Go through the data below line by line and report how many lines contain "Underpaid", giving only that figure.

• **Data for processing**:
━━━━━━━━━━

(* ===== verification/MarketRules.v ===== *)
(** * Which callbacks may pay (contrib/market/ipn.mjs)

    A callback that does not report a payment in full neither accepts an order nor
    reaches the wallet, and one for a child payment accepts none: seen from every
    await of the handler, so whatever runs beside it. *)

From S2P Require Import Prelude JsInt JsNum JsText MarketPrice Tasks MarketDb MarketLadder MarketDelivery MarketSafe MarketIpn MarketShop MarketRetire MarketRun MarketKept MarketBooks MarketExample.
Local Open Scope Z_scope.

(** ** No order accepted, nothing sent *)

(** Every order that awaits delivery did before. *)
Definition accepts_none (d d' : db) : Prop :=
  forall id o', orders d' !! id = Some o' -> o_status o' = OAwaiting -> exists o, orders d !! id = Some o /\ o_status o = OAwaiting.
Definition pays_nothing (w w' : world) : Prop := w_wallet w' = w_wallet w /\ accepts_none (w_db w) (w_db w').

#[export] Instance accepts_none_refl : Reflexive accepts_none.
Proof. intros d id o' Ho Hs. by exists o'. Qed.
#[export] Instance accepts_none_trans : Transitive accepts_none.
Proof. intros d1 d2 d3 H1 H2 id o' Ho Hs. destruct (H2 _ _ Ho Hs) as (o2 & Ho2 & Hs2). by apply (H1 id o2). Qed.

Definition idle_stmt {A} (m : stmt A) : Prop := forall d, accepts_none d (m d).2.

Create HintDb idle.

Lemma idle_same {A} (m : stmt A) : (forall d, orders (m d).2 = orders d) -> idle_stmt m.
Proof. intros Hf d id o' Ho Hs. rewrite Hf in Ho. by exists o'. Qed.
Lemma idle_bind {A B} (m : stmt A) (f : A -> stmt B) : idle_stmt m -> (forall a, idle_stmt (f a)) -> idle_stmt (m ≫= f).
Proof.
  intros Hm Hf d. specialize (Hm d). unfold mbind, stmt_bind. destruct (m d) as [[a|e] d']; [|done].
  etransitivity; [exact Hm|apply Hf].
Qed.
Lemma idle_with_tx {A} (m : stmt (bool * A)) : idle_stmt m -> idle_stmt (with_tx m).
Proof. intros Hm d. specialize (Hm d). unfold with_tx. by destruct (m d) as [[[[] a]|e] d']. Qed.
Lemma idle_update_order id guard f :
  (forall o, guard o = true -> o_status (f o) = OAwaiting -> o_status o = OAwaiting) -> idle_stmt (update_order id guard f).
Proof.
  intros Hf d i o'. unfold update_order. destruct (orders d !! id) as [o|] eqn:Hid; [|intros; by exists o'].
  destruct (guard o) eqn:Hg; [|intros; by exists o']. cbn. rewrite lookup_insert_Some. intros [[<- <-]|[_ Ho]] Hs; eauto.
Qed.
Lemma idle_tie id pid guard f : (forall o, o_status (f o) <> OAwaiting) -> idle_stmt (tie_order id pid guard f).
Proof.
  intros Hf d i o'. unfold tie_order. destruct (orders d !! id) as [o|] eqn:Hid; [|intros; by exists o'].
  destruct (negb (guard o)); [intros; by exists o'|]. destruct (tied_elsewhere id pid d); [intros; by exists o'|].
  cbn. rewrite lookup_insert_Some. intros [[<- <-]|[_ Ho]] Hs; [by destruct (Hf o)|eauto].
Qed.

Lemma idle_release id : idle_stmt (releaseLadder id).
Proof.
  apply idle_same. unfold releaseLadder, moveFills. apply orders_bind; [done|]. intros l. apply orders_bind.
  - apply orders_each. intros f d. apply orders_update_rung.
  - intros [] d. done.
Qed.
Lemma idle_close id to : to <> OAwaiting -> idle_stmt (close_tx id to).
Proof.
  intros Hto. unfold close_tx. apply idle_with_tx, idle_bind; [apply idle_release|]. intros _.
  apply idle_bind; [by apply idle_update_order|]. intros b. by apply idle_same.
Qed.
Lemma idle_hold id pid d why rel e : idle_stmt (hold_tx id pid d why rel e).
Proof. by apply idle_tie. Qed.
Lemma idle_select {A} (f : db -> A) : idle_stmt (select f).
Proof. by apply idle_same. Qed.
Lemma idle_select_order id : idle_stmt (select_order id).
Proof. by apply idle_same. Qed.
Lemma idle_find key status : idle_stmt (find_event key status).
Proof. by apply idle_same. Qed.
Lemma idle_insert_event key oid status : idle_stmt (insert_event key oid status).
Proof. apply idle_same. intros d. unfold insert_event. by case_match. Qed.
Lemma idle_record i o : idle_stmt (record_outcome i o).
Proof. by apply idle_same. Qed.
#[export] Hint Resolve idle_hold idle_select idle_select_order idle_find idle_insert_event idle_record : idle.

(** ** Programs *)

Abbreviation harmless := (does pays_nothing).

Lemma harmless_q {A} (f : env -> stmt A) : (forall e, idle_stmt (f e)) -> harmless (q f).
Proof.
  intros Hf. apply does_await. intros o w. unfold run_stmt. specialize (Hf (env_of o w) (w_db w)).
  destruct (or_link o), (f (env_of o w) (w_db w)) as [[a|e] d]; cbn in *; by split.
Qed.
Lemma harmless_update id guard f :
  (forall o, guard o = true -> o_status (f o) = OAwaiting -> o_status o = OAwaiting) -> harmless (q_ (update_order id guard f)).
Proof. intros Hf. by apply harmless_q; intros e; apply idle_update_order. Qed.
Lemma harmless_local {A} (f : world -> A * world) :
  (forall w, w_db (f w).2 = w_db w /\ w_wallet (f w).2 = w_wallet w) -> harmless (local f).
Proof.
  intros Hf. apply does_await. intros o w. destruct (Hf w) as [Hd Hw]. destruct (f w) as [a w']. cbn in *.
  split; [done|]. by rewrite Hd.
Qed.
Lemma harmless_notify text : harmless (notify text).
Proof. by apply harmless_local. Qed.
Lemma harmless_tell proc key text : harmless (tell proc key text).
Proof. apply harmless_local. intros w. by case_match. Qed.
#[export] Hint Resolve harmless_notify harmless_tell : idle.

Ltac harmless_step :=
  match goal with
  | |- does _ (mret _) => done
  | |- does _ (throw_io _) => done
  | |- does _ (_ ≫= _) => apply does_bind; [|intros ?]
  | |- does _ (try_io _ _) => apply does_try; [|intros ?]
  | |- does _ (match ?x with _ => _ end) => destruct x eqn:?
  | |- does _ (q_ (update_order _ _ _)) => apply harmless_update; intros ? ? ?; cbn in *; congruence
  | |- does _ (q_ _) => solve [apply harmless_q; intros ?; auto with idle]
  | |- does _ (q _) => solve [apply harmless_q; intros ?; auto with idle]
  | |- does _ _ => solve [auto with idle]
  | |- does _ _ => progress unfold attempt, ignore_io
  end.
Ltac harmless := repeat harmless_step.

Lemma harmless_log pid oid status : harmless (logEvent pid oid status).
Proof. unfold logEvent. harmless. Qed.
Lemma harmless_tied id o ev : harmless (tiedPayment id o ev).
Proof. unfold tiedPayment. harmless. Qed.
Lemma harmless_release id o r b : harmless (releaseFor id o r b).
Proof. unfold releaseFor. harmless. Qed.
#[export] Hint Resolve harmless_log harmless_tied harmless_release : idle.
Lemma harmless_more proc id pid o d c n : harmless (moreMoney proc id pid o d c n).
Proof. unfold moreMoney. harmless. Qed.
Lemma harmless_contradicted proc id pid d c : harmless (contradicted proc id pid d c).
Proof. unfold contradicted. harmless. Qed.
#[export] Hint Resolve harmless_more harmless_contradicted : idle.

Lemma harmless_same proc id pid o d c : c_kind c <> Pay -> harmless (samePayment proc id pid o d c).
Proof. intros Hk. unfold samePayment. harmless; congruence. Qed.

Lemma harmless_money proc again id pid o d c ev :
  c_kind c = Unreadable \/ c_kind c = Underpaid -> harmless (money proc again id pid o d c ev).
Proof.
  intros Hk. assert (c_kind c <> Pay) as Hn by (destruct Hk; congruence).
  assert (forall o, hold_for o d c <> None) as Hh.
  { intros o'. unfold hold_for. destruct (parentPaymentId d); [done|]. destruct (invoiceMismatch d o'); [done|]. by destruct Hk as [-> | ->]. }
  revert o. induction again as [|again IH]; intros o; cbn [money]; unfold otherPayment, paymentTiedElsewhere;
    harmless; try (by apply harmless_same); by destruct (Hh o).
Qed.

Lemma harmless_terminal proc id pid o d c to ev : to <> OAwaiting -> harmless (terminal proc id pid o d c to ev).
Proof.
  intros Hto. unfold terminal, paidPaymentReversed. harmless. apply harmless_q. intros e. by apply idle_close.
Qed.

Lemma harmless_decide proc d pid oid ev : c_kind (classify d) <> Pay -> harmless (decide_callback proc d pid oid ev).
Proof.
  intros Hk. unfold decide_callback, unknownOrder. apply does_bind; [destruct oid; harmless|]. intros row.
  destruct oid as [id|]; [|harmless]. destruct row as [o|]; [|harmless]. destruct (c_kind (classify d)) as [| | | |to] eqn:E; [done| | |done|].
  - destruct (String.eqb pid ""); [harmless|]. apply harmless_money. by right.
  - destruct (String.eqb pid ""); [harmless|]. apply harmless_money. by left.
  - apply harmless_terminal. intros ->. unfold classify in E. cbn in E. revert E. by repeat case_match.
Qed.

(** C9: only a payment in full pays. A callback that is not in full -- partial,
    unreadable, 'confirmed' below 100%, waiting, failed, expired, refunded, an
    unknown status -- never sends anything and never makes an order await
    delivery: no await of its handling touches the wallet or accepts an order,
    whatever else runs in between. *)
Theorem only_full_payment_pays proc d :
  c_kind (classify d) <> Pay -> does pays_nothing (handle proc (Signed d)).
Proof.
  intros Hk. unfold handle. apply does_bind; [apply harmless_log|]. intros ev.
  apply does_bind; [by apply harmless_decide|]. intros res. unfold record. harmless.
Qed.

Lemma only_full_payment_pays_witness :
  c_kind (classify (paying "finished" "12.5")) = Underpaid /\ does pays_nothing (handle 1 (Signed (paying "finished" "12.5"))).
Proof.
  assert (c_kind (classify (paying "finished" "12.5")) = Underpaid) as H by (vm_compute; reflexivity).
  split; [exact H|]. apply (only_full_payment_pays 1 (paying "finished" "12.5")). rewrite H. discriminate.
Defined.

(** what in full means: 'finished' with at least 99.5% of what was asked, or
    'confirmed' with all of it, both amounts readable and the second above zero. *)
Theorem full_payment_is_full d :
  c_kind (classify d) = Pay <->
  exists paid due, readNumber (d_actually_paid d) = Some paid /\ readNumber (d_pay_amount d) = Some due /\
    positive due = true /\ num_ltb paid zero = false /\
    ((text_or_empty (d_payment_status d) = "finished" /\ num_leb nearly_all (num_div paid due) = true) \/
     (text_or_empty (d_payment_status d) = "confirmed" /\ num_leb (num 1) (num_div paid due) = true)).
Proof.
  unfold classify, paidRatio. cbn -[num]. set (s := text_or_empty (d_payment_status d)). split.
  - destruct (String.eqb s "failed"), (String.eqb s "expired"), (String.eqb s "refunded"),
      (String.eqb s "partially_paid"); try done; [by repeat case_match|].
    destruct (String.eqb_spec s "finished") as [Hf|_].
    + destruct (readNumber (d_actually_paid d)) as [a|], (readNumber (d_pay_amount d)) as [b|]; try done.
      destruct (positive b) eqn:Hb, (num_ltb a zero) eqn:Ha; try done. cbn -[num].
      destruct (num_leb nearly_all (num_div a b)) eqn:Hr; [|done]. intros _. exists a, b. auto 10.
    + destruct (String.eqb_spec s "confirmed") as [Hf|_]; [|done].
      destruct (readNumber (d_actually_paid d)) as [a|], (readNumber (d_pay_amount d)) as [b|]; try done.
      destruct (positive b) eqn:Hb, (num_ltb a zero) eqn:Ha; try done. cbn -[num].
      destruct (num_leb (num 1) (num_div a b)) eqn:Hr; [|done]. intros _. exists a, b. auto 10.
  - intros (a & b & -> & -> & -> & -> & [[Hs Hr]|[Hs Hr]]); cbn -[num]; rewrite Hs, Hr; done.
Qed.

━━━━━━━━━━

• **Exercise solution**: 3